BEGIN Provided entries
(** * whipple_cams_to_json: the camera-geometry encoder

    A shallow embedding of [AncillaryComponents/whipple_cams_to_json.cpp]
    and the properties of its neighbour-list encoding.

    The program streams text into a [std::ostringstream]; here a stream is
    the string written so far and [oss << x] appends the rendering of [x].
    C arrays are lists; an access outside the storage of an array has no
    defined behaviour and is modelled as the failure [None].  The loops
    over the neighbour table moreover record which cells they evaluate and
    which values they stream, so that statements about "the emitted list"
    and "the cells read" are statements about the run itself. *)

From Stdlib Require Import ZArith List Bool String Ascii Lia DecimalString.
From Stdlib Require Import Floats.SpecFloat.
Import ListNotations.

Open Scope string_scope.
Open Scope Z_scope.
Open Scope list_scope.

(** ** Machine integers *)

Module CTypes.

Definition INT_MAX : Z := 2 ^ 31 - 1.
Definition INT_MIN : Z := - 2 ^ 31.
Definition SIZE_MAX : Z := 2 ^ 64 - 1.

(** The values of type [int] and of type [size_t] (LP64). *)
Definition is_int (v : Z) : Prop := INT_MIN <= v <= INT_MAX.
Definition is_size_t (n : Z) : Prop := 0 <= n <= SIZE_MAX.

Definition is_intb (v : Z) : bool := (INT_MIN <=? v) && (v <=? INT_MAX).

(** Conversion of an [int] operand to [size_t], as the usual arithmetic
    conversions do when an [int] meets a [size_t]: reduction modulo
    2^64. *)
Definition to_size_t (v : Z) : Z := v mod 2 ^ 64.

(** Subtraction on [size_t] wraps around. *)
Definition size_sub (a b : Z) : Z := (a - b) mod 2 ^ 64.

End CTypes.
Import CTypes.

(** ** Streams *)

(** [oss << x] for a stream holding [oss]: the text of [x] is appended. *)
Infix "<<<" := String.append (at level 50, left associativity).

(** A type that can be inserted into an output stream. *)
Class Insertable (T : Type) := put : T -> string.

(** Integers ([int], [unsigned], [size_t]) are written in decimal, with a
    leading minus sign when negative. *)
#[export] Instance put_integer : Insertable Z :=
  fun v => NilZero.string_of_int (Z.to_int v).

Definition dquote : string := String "034"%char EmptyString.
Definition nl : string := String "010"%char EmptyString.
Definition bslash : string := String "092"%char EmptyString.

(** ** [arrayToJsonArray] *)

Section ArrayToJson.
Context {T : Type} `{Insertable T}.

(** The [for] loop of [arrayToJsonArray]: [todo] counts the iterations
    the guard [i < npix] still admits. *)
Fixpoint array_loop (array : list T) (npix : Z) (todo : nat) (i : Z)
         (oss : string) : option string :=
  match todo with
  | O => Some oss
  | S todo' =>
      match nth_error array (Z.to_nat i) with
      | None => None
      | Some a =>
          let oss := oss <<< put a in
          let oss := if i <? size_sub npix 1 then oss <<< ", " else oss in
          array_loop array npix todo' (i + 1) oss
      end
  end.

Definition arrayToJsonArray (array : list T) (npix : Z) : option string :=
  match array_loop array npix (Z.to_nat npix) 0 "[" with
  | None => None
  | Some oss => Some (oss <<< "]")
  end.

(** The text of a sequence of values as a JSON array. *)
Definition render_array (xs : list T) : string :=
  "[" <<< String.concat ", " (map put xs) <<< "]".

End ArrayToJson.

(** ** [neighborsToJsonArray] *)

(** What a run over the neighbour table does, in order.  [Read i j]: the
    guard of the inner loop evaluates the cell [neighbors[i][j]]; the body
    of the loop evaluates the same cell again, in the range test and when
    it streams the value, which the trace does not repeat.  [Emit i v]:
    the value [v] is streamed for pixel [i]. *)
Inductive event : Type :=
| Read (i j : Z)
| Emit (i v : Z).

Definition trace := list event.

Section Neighbors.
(** The row width, a macro of [WhippleCams.h]. *)
Variable NUM_NEIGHBORS : Z.

(** A table [const int neighbors[][NUM_NEIGHBORS]] is its storage, row
    after row.  [row_base neighbors i] is the storage from
    [&neighbors[i][0]] onwards, so that [neighbors[i][j]] is its element
    number [j]. *)
Definition row_base (neighbors : list Z) (i : Z) : list Z :=
  skipn (Z.to_nat (i * NUM_NEIGHBORS)) neighbors.

(** The inner loop [for (int j = 0; neighbors[i][j] != -1; ++j)], run on
    the storage [cells] that starts at [neighbors[i][j]].  It fails when
    the guard reaches beyond the storage of the table, or when [++j]
    would leave the range of [int]. *)
Fixpoint row_loop (numTubes i : Z) (cells : list Z) (j : Z)
         (oss : string) (first : bool) : trace * option string :=
  match cells with
  | [] => ([Read i j], None)
  | v :: rest =>
      if v =? -1 then ([Read i j], Some oss)
      else if to_size_t v >=? numTubes then
        (* continue *)
        if j =? INT_MAX then ([Read i j], None)
        else
          let '(t, r) := row_loop numTubes i rest (j + 1) oss first in
          (Read i j :: t, r)
      else
        let oss := if first then oss else oss <<< ", " in
        let oss := oss <<< put v in
        if j =? INT_MAX then ([Read i j; Emit i v], None)
        else
          let '(t, r) := row_loop numTubes i rest (j + 1) oss false in
          (Read i j :: Emit i v :: t, r)
  end.

(** The outer loop [for (size_t i = 0; i < numTubes; ++i)]. *)
Fixpoint tubes_loop (neighbors : list Z) (numTubes : Z) (todo : nat)
         (i : Z) (oss : string) : trace * option string :=
  match todo with
  | O => ([], Some oss)
  | S todo' =>
      let oss := oss <<< "[ " in
      match row_loop numTubes i (row_base neighbors i) 0 oss true with
      | (t, None) => (t, None)
      | (t, Some oss) =>
          let oss := oss <<< " ]" in
          let oss := if i <? size_sub numTubes 1 then oss <<< ", " else oss in
          let '(t', r) := tubes_loop neighbors numTubes todo' (i + 1) oss in
          (t ++ t', r)
      end
  end.

(** The run of [neighborsToJsonArray]: its trace and, when every access
    is defined, the string it returns. *)
Definition neighborsToJsonArray_run (neighbors : list Z) (numTubes : Z)
  : trace * option string :=
  let '(t, r) := tubes_loop neighbors numTubes (Z.to_nat numTubes) 0 "[ " in
  (t, match r with None => None | Some oss => Some (oss <<< " ]") end).

Definition neighborsToJsonArray (neighbors : list Z) (numTubes : Z)
  : option string :=
  snd (neighborsToJsonArray_run neighbors numTubes).

End Neighbors.

(** ** [writeDataSetToJson] and [main] *)

(** The arrays of [WhippleCams.h] that [main] passes on.  The header is
    not part of the program text, so its tables are parameters. *)
Record WhippleCams (float : Type) : Type := {
  WC109Xcoord : list float; WC109Ycoord : list float;
  WC109Radius : list float; WC109Neighbors : list Z;
  WC151Xcoord : list float; WC151Ycoord : list float;
  WC151Radius : list float; WC151Neighbors : list Z;
  WC331Xcoord : list float; WC331Ycoord : list float;
  WC331Radius : list float; WC331Neighbors : list Z;
  WC490Xcoord : list float; WC490Ycoord : list float;
  WC490Radius : list float; WC490Neighbors : list Z
}.

Arguments WC109Xcoord {float}.
Arguments WC109Ycoord {float}.
Arguments WC109Radius {float}.
Arguments WC109Neighbors {float}.
Arguments WC151Xcoord {float}.
Arguments WC151Ycoord {float}.
Arguments WC151Radius {float}.
Arguments WC151Neighbors {float}.
Arguments WC331Xcoord {float}.
Arguments WC331Ycoord {float}.
Arguments WC331Radius {float}.
Arguments WC331Neighbors {float}.
Arguments WC490Xcoord {float}.
Arguments WC490Ycoord {float}.
Arguments WC490Radius {float}.
Arguments WC490Neighbors {float}.

(** What [main] sees of its environment: the files, whether a path can be
    opened for writing, what a file ends up holding when a text is written
    to it (the text itself when the write goes through), and the text sent
    to [std::cerr]. *)
Record World : Type := {
  file_content : string -> option string;
  openable : string -> bool;
  write_outcome : string -> string -> string;
  cerr : string
}.

Definition write_file (w : World) (path text : string) : World :=
  {| file_content := fun p => if String.eqb p path then Some text
                              else file_content w p;
     openable := openable w;
     write_outcome := write_outcome w;
     cerr := cerr w |}.

Notation "x <- e ;; k" :=
  (match e with None => None | Some x => k end)
  (at level 61, e at next level, right associativity).

Section Program.
Variable NUM_NEIGHBORS : Z.
(** The element type of the coordinate tables ([float]) and the text
    [operator<<] gives it. *)
Context {float : Type} `{Insertable float}.

Definition writeDataSetToJson (json : string) (nadc : Z)
           (posX posY radius : list float) (neighbors : list Z)
           (npix : Z) (more : bool) : option string :=
  let json := json <<< "  " <<< dquote <<< put nadc <<< dquote <<< ": {" <<< nl in
  let json := json <<< "    " <<< dquote <<< "nadc" <<< dquote <<< ": "
                   <<< put nadc <<< "," <<< nl in
  let json := json <<< "    " <<< dquote <<< "npix" <<< dquote <<< ": "
                   <<< put npix <<< "," <<< nl in
  x <- arrayToJsonArray posX npix ;;
  let json := json <<< "    " <<< dquote <<< "x" <<< dquote <<< ": "
                   <<< x <<< "," <<< nl in
  y <- arrayToJsonArray posY npix ;;
  let json := json <<< "    " <<< dquote <<< "y" <<< dquote <<< ": "
                   <<< y <<< "," <<< nl in
  r <- arrayToJsonArray radius npix ;;
  let json := json <<< "    " <<< dquote <<< "r" <<< dquote <<< ": "
                   <<< r <<< "," <<< nl in
  n <- neighborsToJsonArray NUM_NEIGHBORS neighbors npix ;;
  let json := json <<< "    " <<< dquote <<< "neighbors" <<< dquote <<< ": "
                   <<< n <<< nl in
  Some (if more then json <<< "  }," <<< nl else json <<< "  }" <<< nl).
Fixpoint sweep_voltage (voltage_space : list Q) : M (St nat) unit :=
  match voltage_space with
  | [] => ret tt
  | voltage :: rest =>
      k <- get_loc ;;
      if is_set k then emit EmitAborted
      else
        emit (SetVoltage voltage) ;;
        emit (Sleep 15) ;;
        acquire_data_point ;;
        set_loc (S k) ;;
        sweep_voltage rest
  end.

Definition measure (max_voltage : Q) (number_of_points loop_count : nat) : M (St nat) unit :=
  emit WriteHeader ;;
  emit Arm ;;
  emit (Sleep (1#2)) ;;
  sweep_voltage (setup_voltage_space max_voltage number_of_points loop_count) ;;
  emit (SetVoltage 0) ;; emit Disarm.

End Run.

End ESweep.

(** ** [SMU2ProbeHSweep2636AIvU._measure]
    (src/measurement/smu_2636A_2probe_hSweep_IvU.py)

    The field-step sweep with a retry loop around each acquisition.
    Oracles: [is_set k] the stop flag at a check made after [k] completed
    voltage steps, [mag_read p] the [p]-th reading of the settling loop,
    [zero_read k] the [k]-th reading of the teardown, [acq t] the outcome
    of the [t]-th call of [_acquire_data_point]: the values written
    (field, voltage, current, T1, T2, T3), or the class of the exception
    raised by one of its reads. *)
Module IvU.

Inductive outcome := Values (vals : list Q) | ValueErr | OtherErr.

Record iu := mkIu { done : nat; polls : nat; tries : nat }.

(** The range checks of [__init__], before [self.abort()]: every field
    within [-10, 10] and the sweep rate within [0, 0.5]. *)
Definition init_accepts (fields : list Q) (sweep_rate : Q) : bool :=
  forallb (fun field => Qle_bool (-10) field && Qle_bool field 10) fields &&
  Qle_bool 0 sweep_rate && Qle_bool sweep_rate (1 # 2).

(** [_setup_voltage_space] has the code of [SMU2ProbeHSweep2636A]. *)
Definition setup_voltage_space (max_voltage : Q) (number_of_points : nat) : list Q :=
  HSweep.setup_voltage_space max_voltage number_of_points.

Section IvU.
Variable is_set : nat -> bool.
Variable mag_read : nat -> option Q.
Variable zero_read : nat -> option Q.
Variable acq : nat -> outcome.
Variable fuel : nat.

Definition should_stop : M (St iu) bool :=
  x <- get_loc ;; ret (is_set (done x)).

(** [while True: try: self._acquire_data_point(file_handle)
    except ValueError: pass else: break].  Any other exception leaves
    the loop. *)
Fixpoint acquire_retrying (n : nat) : M (St iu) unit :=
  match n with
  | O => raise OutOfFuel
  | S n' =>
      x <- get_loc ;;
      set_loc (mkIu (done x) (polls x) (S (tries x))) ;;
      match acq (tries x) with
      | Values vals => emit (Record vals) ;; emit EmitData
      | ValueErr => acquire_retrying n'
      | OtherErr => raise DeviceError
      end
  end.

Definition step_done : M (St iu) unit :=
  x <- get_loc ;; set_loc (mkIu (S (done x)) (polls x) (tries x)).

Fixpoint sweep_voltage (space : list Q) : M (St iu) unit :=
  match space with
  | [] => ret tt
  | voltage :: rest =>
      s <- should_stop ;;
      if s then emit EmitAborted
      else
        emit (SetVoltage voltage) ;;
        acquire_retrying fuel ;;
        step_done ;;
        sweep_voltage rest
  end.

Fixpoint wait_field (n : nat) (field : Q) : M (St iu) unit :=
  match n with
  | O => raise OutOfFuel
  | S n' =>
      x <- get_loc ;;
      current_field <- read (mag_read (polls x)) ;;
      set_loc (mkIu (done x) (S (polls x)) (tries x)) ;;
      emit (Sleep 1) ;;
      if qlt (Qabs (current_field - field)) (1 # 1000) then ret tt
      else wait_field n' field
  end.

Definition goto_field_and_stabilize (field : Q) : M (St iu) unit :=
  emit (SetTargetField field) ;;
  emit (SetSweepMode TO_SET_POINT) ;;
  wait_field fuel field ;;
  emit (Sleep 10).

(** [except Exception]: every Python exception is logged; [OutOfFuel]
    is no Python exception and goes through. *)
Definition log_exception (e : exc) : M (St iu) unit :=
  match e with
  | OutOfFuel => raise OutOfFuel
  | _ => emit LogError
  end.

Fixpoint field_loop (space : list Q) (fields : list Q) : M (St iu) unit :=
  match fields with
  | [] => ret tt
  | field :: rest =>
      s <- should_stop ;;
      if s then ret tt
      else
        goto_field_and_stabilize field ;;
        try_except (sweep_voltage space) log_exception ;;
        field_loop space rest
  end.

Definition initialize_device : M (St iu) unit :=
  emit Arm ;; emit (SetSweepMode HOLD).

(** [while abs(field) >= 0.001: time.sleep(1); field = get_field()] *)
Fixpoint wait_zero (n : nat) (k : nat) (field : Q) : M (St iu) unit :=
  match n with
  | O => raise OutOfFuel
  | S n' =>
      if qlt (Qabs field) (1 # 1000) then ret tt
      else emit (Sleep 1) ;; f <- read (zero_read k) ;; wait_zero n' (S k) f
  end.

Definition deinitialize_device : M (St iu) unit :=
  emit (SetVoltage 0) ;; emit Disarm ;;
  emit (SetTargetField 0) ;; emit (SetSweepMode TO_ZERO) ;;
  field <- read (zero_read 0) ;;
  wait_zero fuel 1 field ;;
  emit (SetSweepMode HOLD).

Definition measure (max_voltage : Q) (number_of_points : nat) (fields : list Q)
  : M (St iu) unit :=
  emit WriteHeader ;;
  initialize_device ;;
  emit (Sleep (1#2)) ;;
  field_loop (setup_voltage_space max_voltage number_of_points) fields ;;
  deinitialize_device.

End IvU.

Definition start : St iu := mkSt [] (mkIu 0 0 0).

End IvU.

(** ** Projections of a trace *)

(** The fields sent to [set_target_field], in order. *)
Definition targets (tr : list ev) : list Q :=
  flat_map (fun e => match e with SetTargetField f => [f] | _ => [] end) tr.

(** The voltages sent to [set_voltage], in order. *)
Definition setpoints (tr : list ev) : list Q :=
  flat_map (fun e => match e with SetVoltage v => [v] | _ => [] end) tr.

(** The lines written to the data file, in order. *)
Definition records (tr : list ev) : list (list Q) :=
  flat_map (fun e => match e with Record vs => [vs] | _ => [] end) tr.

(** [e] is no [set_target_field] command. *)
Definition no_target (e : ev) : Prop := forall g, e <> SetTargetField g.

(** The number of targets the phase machine has sent on reaching a state:
    [max_field], [-max_field], [max_field], then [0]. *)
Definition issued (s : IvB.State) : nat :=
  match s with
  | IvB.START => 0
  | IvB.GOING_UP | IvB.HALTING_UP => 1
  | IvB.GOING_DOWN | IvB.HALTING_DOWN => 2
  | IvB.GOING_BACK_UP | IvB.HALTING_UP2 => 3
  | IvB.GOING_ZERO | IvB.DONE => 4
  end.

Definition field_plan (max_field : Q) : list Q := [max_field; - max_field; max_field; 0].

(** [k] readings of the magnet at or above 0.001 T in absolute value,
    then one below. *)
Definition settles (rd : nat -> option Q) (k : nat) : Prop :=
  (forall i, (i < k)%nat -> exists g, rd i = Some g /\ qlt (Qabs g) (1 # 1000) = false) /\
  (exists g, rd k = Some g /\ qlt (Qabs g) (1 # 1000) = true).

(** An invariant of the state kept by every outcome of a computation,
    normal or exceptional. *)
Definition preserves {S A} (I : S -> Prop) (m : M S A) : Prop :=
  forall s, I s -> match m s with Ok _ s' | Raise _ s' => I s' end.

(** What the temperature-sweep run never changes: the window stays within
    eleven samples, [_last_toggle] and [_temperature_end] keep their
    initial values. *)
Definition temp_inv (te t0 : Q) (x : Temp.tstate) : Prop :=
  (length (Temp.last_temperatures x) <= 11)%nat /\
  Temp.last_toggle x = t0 /\ Temp.temperature_end x = te.

(** The targets sent so far by the phase machine are the first ones of
    its plan, as many as its state says. *)
Definition ivb_plan_inv (m : Q) (s : St IvB.bstate) : Prop :=
  targets (trace s) = firstn (issued (IvB.state (loc s))) (field_plan m) /\
  IvB.max_field (loc s) = m.

(** ** Generic lemmas on the monad *)

Section Emits.
Context {X : Type} (P : ev -> Prop).

Lemma eo_ret {A} (a : A) : emits_only (X:=X) P (ret a).
Proof. intro s. exists []. rewrite app_nil_r. auto. Qed.

Lemma eo_raise {A} e : emits_only (X:=X) (A:=A) P (raise e).
Proof. intro s. exists []. rewrite app_nil_r. auto. Qed.

Lemma eo_read {A} (o : option A) : emits_only (X:=X) P (read o).
Proof. destruct o; [apply eo_ret | apply eo_raise]. Qed.

Lemma eo_emit e : P e -> emits_only (X:=X) P (emit e).
Proof. intros He s. exists [e]. simpl. auto. Qed.

Lemma eo_get_loc : emits_only (X:=X) P get_loc.
Proof. intro s. exists []. rewrite app_nil_r. simpl. auto. Qed.

Lemma eo_set_loc x : emits_only (X:=X) P (set_loc x).
Proof. intro s. exists []. rewrite app_nil_r. simpl. auto. Qed.

Lemma eo_bind {A B} (m : M (St X) A) (k : A -> M (St X) B) :
  emits_only P m -> (forall a, emits_only P (k a)) -> emits_only P (bind m k).
Proof.
  intros Hm Hk s. unfold bind. specialize (Hm s).
  destruct (m s) as [a s1 | e s1]; destruct Hm as [e1 [T1 F1]]; [ | eauto].
  specialize (Hk a s1). destruct (k a s1) as [b s2 | e s2];
    destruct Hk as [e2 [T2 F2]]; exists (e1 ++ e2);
    rewrite T2, T1, app_assoc; split; auto; apply Forall_app; auto.
Qed.

Lemma eo_try {A} (m : M (St X) A) (h : exc -> M (St X) A) :
  emits_only P m -> (forall e, emits_only P (h e)) -> emits_only P (try_except m h).
Proof.
  intros Hm Hh s. unfold try_except. specialize (Hm s).
  destruct (m s) as [a s1 | e s1]; destruct Hm as [e1 [T1 F1]]; [eauto | ].
  specialize (Hh e s1). destruct (h e s1) as [b s2 | e' s2];
    destruct Hh as [e2 [T2 F2]]; exists (e1 ++ e2);
    rewrite T2, T1, app_assoc; split; auto; apply Forall_app; auto.
Qed.

Lemma eo_while n (c : M (St X) bool) (b : M (St X) unit) :
  emits_only P c -> emits_only P b -> emits_only P (while_ n c b).
Proof.
  intros Hc Hb. induction n as [|n IH]; simpl.
  - apply eo_raise.
  - apply eo_bind; auto. intros [|]; [apply eo_bind; auto | apply eo_ret].
Qed.

End Emits.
END Provided entries
## Your goal
Reproduce only the lines above, starting at the line with "let oss := if i <? size_sub numTubes" and ending at the line with "is defined, the string it returns. *)", exactly as written.

## Solution for this exercise
          let oss := if i <? size_sub numTubes 1 then oss <<< ", " else oss in
          let '(t', r) := tubes_loop neighbors numTubes todo' (i + 1) oss in
          (t ++ t', r)
      end
  end.

(** The run of [neighborsToJsonArray]: its trace and, when every access
    is defined, the string it returns. *)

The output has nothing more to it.